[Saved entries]
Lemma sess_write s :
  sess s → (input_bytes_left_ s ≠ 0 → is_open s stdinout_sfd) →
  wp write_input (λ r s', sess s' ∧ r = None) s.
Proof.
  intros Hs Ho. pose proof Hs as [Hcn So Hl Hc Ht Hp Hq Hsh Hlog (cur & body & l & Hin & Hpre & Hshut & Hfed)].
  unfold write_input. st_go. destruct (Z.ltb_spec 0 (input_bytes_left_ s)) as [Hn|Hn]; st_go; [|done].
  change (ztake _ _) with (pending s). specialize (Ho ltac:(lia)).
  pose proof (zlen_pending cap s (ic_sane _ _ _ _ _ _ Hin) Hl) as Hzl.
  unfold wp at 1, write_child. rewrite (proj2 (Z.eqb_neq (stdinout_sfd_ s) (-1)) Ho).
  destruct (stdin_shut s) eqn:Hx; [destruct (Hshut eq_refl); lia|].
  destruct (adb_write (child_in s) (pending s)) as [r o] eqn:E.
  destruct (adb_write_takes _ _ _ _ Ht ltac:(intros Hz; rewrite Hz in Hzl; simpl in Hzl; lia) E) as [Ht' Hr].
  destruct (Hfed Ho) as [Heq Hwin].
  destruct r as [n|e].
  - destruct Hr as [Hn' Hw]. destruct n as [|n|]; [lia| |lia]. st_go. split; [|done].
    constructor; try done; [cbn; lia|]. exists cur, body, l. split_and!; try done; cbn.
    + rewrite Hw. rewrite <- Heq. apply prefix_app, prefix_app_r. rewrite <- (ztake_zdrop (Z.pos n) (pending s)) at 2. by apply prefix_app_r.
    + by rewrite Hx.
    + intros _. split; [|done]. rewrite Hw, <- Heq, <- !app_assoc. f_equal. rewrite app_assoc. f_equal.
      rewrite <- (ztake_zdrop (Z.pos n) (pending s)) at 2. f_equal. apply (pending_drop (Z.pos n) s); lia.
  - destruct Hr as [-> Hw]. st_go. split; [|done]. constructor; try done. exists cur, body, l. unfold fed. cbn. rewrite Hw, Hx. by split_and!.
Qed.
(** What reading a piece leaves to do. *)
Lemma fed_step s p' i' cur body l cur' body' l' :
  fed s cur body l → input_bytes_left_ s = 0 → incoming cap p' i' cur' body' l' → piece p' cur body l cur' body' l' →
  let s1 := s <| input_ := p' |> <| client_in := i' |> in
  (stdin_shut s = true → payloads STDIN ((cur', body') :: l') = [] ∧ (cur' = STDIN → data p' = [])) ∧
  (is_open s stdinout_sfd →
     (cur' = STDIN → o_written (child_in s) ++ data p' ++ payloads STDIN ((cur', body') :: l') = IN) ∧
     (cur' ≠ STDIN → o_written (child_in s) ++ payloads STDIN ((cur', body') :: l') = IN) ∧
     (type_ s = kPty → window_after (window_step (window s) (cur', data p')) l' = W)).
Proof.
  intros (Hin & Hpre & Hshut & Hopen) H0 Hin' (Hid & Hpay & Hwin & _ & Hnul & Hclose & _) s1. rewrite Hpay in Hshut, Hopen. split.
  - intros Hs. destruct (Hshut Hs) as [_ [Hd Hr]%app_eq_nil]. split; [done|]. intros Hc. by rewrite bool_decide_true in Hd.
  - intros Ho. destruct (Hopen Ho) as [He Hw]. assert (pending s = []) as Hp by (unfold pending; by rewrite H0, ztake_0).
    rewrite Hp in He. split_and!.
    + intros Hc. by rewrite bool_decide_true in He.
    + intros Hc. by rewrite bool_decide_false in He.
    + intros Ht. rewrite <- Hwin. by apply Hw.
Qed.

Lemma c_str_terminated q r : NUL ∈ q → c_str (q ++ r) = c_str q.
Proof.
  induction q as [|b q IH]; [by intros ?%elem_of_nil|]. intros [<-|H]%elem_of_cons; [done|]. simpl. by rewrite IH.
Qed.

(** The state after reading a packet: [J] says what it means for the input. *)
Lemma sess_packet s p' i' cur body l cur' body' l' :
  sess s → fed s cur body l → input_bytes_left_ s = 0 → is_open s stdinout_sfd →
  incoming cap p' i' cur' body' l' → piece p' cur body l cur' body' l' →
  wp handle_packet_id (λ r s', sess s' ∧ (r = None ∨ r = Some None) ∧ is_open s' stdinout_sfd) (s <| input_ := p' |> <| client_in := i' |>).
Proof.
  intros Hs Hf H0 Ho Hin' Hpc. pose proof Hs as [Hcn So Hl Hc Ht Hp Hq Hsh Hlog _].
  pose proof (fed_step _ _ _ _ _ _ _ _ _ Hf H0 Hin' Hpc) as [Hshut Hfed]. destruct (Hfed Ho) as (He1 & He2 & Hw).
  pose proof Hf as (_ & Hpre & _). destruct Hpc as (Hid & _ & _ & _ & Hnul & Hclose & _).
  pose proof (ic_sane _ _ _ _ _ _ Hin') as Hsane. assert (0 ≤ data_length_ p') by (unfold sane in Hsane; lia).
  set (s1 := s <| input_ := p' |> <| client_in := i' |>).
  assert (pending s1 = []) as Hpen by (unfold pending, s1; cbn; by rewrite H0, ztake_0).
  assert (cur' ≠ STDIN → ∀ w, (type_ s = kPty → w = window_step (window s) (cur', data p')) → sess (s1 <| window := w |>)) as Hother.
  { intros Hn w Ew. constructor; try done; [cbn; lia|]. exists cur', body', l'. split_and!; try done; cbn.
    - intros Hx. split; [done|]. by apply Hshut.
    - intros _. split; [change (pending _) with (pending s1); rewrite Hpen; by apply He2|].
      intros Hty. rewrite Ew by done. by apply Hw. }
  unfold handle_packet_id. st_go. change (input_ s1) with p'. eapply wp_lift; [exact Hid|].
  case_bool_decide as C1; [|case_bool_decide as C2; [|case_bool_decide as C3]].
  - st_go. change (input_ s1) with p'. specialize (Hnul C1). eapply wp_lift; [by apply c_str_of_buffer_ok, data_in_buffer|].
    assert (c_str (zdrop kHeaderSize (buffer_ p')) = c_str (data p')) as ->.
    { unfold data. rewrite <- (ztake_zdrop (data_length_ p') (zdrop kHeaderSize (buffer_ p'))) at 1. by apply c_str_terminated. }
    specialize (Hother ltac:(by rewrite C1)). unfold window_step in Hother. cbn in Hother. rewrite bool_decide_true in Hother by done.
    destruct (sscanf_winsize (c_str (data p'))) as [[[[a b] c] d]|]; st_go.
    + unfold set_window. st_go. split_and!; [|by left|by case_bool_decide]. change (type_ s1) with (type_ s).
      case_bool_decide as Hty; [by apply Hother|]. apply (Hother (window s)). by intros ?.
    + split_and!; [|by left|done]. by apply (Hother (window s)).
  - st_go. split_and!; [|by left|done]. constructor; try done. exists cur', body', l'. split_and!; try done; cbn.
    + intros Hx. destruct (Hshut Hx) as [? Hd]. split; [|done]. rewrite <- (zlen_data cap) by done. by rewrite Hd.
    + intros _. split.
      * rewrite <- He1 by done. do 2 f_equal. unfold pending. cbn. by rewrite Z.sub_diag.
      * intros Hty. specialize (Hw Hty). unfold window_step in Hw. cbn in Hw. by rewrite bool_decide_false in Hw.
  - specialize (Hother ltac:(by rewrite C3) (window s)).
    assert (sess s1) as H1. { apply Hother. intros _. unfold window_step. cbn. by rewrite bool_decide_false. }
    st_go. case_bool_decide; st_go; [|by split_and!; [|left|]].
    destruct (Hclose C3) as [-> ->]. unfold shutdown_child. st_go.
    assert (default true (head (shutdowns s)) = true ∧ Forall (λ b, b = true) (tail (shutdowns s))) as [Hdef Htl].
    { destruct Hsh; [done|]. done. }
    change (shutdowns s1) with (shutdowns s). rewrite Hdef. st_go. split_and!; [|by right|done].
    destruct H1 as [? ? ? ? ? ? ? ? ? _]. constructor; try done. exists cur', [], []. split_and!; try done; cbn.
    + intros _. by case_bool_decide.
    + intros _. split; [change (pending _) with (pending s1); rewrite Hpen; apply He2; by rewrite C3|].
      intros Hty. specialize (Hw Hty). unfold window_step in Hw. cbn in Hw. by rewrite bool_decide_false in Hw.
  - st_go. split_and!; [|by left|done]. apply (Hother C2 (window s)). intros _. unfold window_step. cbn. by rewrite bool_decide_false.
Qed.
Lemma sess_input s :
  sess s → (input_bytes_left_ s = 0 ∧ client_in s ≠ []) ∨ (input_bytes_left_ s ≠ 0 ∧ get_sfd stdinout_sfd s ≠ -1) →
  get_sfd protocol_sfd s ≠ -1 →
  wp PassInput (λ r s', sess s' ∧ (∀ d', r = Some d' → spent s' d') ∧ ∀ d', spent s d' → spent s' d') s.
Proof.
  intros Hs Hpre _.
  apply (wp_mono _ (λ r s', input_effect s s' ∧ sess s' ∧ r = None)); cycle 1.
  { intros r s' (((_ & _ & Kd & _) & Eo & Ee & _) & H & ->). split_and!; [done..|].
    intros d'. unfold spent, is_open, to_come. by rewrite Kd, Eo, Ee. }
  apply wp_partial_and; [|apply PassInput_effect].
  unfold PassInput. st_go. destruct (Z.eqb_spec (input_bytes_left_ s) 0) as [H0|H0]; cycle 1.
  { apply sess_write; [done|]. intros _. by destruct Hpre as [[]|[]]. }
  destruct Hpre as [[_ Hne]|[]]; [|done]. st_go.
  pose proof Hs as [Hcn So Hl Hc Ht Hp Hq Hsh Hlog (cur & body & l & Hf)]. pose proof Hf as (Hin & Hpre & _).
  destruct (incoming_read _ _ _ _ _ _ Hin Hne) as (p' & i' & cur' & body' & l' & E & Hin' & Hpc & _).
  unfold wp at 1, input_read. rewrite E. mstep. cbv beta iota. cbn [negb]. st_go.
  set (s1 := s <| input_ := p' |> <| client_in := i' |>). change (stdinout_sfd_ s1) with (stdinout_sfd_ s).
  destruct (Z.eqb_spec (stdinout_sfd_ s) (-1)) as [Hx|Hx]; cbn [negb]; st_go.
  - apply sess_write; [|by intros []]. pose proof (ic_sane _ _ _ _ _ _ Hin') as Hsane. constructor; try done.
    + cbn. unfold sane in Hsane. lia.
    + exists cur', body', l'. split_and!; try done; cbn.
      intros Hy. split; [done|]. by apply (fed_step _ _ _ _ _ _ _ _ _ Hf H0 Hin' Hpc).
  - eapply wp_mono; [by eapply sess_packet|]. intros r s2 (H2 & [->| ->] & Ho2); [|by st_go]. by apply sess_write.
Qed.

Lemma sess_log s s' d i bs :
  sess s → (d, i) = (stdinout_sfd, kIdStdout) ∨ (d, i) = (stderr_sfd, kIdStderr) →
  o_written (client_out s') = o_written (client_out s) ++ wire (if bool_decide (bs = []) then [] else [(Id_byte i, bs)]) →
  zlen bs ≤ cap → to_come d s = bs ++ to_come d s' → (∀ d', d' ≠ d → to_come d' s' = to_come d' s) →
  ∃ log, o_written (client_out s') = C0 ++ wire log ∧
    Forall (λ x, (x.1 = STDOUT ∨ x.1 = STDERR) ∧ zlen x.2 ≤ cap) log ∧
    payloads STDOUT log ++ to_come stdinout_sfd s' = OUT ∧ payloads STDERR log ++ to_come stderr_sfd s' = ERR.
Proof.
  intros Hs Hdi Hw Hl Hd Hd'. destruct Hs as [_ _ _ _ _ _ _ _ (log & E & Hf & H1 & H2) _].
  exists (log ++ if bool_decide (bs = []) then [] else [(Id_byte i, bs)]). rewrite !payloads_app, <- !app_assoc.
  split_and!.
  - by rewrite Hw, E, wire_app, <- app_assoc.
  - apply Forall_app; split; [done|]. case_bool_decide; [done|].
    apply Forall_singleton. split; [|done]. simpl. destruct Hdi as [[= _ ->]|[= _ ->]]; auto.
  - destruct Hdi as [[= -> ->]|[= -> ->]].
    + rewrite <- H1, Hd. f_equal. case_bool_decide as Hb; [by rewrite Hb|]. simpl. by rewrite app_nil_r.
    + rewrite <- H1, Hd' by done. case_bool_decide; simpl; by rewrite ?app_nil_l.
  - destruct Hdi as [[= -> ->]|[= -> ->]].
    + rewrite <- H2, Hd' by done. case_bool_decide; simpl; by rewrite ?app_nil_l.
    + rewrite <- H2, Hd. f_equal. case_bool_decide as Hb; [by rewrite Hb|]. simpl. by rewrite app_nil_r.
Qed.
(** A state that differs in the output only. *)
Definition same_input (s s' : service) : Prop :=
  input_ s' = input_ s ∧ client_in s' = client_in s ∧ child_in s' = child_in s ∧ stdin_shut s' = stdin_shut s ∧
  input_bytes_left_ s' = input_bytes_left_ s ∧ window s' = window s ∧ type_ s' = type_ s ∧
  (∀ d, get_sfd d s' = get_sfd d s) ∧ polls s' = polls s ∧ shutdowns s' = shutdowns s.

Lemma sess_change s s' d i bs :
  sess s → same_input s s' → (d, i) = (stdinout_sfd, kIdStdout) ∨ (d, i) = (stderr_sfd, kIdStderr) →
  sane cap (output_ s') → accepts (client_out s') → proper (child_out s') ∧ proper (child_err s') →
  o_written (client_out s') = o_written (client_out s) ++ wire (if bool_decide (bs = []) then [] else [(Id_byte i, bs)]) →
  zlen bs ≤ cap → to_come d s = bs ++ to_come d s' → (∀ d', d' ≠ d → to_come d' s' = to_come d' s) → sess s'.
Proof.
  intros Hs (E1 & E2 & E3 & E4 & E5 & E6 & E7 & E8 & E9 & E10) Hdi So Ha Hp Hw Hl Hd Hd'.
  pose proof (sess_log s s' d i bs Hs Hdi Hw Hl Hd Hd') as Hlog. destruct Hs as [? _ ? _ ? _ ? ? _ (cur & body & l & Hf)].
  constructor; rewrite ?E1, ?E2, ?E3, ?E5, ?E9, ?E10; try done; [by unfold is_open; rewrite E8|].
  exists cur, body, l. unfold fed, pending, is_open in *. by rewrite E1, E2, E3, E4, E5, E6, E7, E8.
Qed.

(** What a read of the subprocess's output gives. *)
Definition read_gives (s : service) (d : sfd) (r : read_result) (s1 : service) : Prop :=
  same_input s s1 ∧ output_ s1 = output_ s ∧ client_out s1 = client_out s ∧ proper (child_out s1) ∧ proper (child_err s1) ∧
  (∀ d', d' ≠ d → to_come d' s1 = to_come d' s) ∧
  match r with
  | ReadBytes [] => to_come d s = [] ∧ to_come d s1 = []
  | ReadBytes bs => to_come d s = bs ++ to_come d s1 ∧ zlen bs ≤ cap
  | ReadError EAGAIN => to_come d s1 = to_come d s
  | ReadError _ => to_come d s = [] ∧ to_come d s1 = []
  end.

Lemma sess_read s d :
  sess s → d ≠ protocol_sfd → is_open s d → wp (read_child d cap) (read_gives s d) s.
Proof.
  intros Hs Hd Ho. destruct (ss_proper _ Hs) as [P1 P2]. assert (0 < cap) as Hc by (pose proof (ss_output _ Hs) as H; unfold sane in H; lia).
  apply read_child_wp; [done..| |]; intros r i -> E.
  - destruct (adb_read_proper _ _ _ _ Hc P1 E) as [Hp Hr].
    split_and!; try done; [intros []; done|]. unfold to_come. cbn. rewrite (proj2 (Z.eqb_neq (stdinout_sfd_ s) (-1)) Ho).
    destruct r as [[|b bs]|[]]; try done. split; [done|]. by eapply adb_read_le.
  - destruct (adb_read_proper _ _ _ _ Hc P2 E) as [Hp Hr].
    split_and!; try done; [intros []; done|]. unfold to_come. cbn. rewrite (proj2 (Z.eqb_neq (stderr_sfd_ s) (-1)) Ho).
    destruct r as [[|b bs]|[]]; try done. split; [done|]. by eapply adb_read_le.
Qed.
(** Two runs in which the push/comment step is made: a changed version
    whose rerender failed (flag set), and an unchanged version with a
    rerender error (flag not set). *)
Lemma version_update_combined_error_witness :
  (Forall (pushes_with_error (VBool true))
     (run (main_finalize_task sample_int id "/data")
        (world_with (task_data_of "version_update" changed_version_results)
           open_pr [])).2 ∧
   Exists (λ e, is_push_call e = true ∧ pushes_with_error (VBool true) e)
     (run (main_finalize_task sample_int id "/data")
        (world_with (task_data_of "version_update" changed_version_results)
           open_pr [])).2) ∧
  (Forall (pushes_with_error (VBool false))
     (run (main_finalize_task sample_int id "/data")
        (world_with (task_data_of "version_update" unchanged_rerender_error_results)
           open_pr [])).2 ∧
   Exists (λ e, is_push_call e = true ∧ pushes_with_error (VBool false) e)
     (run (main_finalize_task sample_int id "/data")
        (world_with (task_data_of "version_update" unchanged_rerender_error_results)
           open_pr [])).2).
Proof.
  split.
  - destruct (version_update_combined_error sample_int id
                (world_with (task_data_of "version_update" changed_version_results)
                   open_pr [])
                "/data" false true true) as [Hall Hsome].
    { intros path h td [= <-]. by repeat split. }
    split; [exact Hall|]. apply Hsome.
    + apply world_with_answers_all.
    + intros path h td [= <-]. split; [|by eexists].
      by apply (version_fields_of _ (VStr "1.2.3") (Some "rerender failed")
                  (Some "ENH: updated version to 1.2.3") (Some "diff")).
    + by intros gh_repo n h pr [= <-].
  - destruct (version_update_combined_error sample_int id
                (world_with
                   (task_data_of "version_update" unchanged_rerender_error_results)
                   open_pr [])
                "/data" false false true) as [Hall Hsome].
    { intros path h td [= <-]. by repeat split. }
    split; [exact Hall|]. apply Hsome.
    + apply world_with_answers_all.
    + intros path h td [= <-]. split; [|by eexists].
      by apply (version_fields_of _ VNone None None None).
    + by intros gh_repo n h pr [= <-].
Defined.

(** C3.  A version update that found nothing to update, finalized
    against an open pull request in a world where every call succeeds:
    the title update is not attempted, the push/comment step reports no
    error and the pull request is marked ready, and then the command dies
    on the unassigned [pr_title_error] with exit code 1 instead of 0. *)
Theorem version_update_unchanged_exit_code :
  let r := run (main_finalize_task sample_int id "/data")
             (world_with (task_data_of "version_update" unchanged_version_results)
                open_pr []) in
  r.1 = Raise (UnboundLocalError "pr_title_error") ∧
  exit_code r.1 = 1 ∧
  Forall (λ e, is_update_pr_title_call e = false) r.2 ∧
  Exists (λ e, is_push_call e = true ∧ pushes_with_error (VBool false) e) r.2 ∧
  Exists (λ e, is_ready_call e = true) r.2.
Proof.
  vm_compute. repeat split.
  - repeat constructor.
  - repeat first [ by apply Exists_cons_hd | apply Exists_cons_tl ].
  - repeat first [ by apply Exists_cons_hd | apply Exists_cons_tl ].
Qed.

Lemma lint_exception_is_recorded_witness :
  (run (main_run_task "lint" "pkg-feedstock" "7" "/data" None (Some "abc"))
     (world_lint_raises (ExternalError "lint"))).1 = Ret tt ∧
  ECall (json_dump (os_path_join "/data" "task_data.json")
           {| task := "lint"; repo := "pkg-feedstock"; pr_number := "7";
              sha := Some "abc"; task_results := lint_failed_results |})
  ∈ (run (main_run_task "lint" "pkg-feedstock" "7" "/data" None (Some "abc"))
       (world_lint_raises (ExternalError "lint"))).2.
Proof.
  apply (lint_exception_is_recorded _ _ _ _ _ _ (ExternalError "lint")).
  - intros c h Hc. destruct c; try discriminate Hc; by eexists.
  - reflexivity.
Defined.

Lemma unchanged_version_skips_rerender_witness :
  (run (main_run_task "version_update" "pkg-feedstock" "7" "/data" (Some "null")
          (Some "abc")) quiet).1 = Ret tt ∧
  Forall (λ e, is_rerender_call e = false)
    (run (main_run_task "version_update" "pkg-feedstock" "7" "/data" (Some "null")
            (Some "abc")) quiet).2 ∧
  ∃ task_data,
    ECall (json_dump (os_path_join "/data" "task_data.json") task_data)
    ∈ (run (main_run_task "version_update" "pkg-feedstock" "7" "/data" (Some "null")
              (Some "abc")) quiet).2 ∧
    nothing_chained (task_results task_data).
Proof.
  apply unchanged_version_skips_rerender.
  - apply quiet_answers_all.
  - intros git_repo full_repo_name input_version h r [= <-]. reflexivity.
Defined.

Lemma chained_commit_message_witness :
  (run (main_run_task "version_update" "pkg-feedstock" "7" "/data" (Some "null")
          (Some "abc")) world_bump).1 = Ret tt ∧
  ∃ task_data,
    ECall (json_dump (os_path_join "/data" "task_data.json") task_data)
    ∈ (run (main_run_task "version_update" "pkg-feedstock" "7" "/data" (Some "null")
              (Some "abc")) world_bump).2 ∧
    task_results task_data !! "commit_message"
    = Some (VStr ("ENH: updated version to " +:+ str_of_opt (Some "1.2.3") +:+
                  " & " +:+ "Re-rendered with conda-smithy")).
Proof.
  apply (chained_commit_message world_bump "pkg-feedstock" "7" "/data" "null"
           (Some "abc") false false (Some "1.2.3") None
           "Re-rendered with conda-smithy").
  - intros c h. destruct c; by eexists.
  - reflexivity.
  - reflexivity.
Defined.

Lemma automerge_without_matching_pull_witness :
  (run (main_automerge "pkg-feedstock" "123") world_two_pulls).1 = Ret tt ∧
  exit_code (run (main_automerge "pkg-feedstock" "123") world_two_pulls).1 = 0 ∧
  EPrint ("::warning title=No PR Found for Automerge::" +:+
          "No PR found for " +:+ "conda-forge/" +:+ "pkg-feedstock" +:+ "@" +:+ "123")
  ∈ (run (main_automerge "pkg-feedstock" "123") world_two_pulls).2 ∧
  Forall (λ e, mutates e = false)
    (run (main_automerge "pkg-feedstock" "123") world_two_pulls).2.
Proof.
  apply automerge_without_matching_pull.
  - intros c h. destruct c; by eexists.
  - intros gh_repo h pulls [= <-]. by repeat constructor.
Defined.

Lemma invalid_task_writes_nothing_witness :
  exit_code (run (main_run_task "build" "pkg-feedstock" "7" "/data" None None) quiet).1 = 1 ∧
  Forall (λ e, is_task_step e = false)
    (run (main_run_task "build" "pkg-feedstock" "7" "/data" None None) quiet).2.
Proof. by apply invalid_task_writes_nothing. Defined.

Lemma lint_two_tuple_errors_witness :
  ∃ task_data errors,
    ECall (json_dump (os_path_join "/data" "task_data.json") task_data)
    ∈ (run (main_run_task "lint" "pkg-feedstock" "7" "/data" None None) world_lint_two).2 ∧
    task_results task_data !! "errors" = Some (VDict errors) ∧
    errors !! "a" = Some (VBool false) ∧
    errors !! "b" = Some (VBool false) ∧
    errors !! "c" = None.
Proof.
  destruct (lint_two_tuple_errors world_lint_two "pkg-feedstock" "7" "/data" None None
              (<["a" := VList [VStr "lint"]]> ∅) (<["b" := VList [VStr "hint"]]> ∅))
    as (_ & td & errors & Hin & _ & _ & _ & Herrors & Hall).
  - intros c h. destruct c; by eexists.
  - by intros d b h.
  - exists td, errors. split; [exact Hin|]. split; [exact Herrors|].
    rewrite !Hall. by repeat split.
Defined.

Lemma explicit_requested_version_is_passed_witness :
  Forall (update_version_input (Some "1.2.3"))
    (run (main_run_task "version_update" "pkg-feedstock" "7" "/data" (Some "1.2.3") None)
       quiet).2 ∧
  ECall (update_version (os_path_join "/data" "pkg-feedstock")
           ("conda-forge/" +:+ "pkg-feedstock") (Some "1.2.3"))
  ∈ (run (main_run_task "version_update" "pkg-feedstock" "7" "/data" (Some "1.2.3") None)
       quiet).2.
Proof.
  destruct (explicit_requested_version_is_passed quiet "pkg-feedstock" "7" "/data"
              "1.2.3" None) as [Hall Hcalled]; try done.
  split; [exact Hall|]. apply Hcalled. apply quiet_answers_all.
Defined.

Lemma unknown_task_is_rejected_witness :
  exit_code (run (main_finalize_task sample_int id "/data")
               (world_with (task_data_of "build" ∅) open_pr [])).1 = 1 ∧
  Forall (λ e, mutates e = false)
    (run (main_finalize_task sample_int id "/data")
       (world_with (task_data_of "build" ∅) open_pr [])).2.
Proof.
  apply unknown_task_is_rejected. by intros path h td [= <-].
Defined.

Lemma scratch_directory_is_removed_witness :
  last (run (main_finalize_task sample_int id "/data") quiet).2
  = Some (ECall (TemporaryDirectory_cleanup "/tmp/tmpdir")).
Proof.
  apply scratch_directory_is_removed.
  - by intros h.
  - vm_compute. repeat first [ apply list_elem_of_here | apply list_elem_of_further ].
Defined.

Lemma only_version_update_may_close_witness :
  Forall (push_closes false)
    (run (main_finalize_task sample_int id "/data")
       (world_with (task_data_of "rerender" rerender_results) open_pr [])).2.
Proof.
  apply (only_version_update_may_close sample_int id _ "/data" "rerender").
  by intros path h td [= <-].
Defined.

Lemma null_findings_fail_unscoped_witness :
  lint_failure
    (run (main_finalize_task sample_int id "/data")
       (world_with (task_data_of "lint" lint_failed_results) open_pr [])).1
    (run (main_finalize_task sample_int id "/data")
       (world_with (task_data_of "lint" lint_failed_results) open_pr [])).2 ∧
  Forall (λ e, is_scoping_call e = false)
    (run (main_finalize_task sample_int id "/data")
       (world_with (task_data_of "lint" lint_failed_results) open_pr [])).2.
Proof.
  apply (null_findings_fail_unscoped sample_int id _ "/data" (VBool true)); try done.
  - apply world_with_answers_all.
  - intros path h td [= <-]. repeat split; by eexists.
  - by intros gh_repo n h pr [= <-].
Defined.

*Exercise instructions:* In the data above, find the line with "- by rewrite Hw, E, wire_app, <- app_assoc." and the line with "rewrite <- H2, Hd'". Retype both, plus every line between them, exactly.

*Answer section:*
  - by rewrite Hw, E, wire_app, <- app_assoc.
  - apply Forall_app; split; [done|]. case_bool_decide; [done|].
    apply Forall_singleton. split; [|done]. simpl. destruct Hdi as [[= _ ->]|[= _ ->]]; auto.
  - destruct Hdi as [[= -> ->]|[= -> ->]].
    + rewrite <- H1, Hd. f_equal. case_bool_decide as Hb; [by rewrite Hb|]. simpl. by rewrite app_nil_r.
    + rewrite <- H1, Hd' by done. case_bool_decide; simpl; by rewrite ?app_nil_l.
  - destruct Hdi as [[= -> ->]|[= -> ->]].
    + rewrite <- H2, Hd' by done. case_bool_decide; simpl; by rewrite ?app_nil_l.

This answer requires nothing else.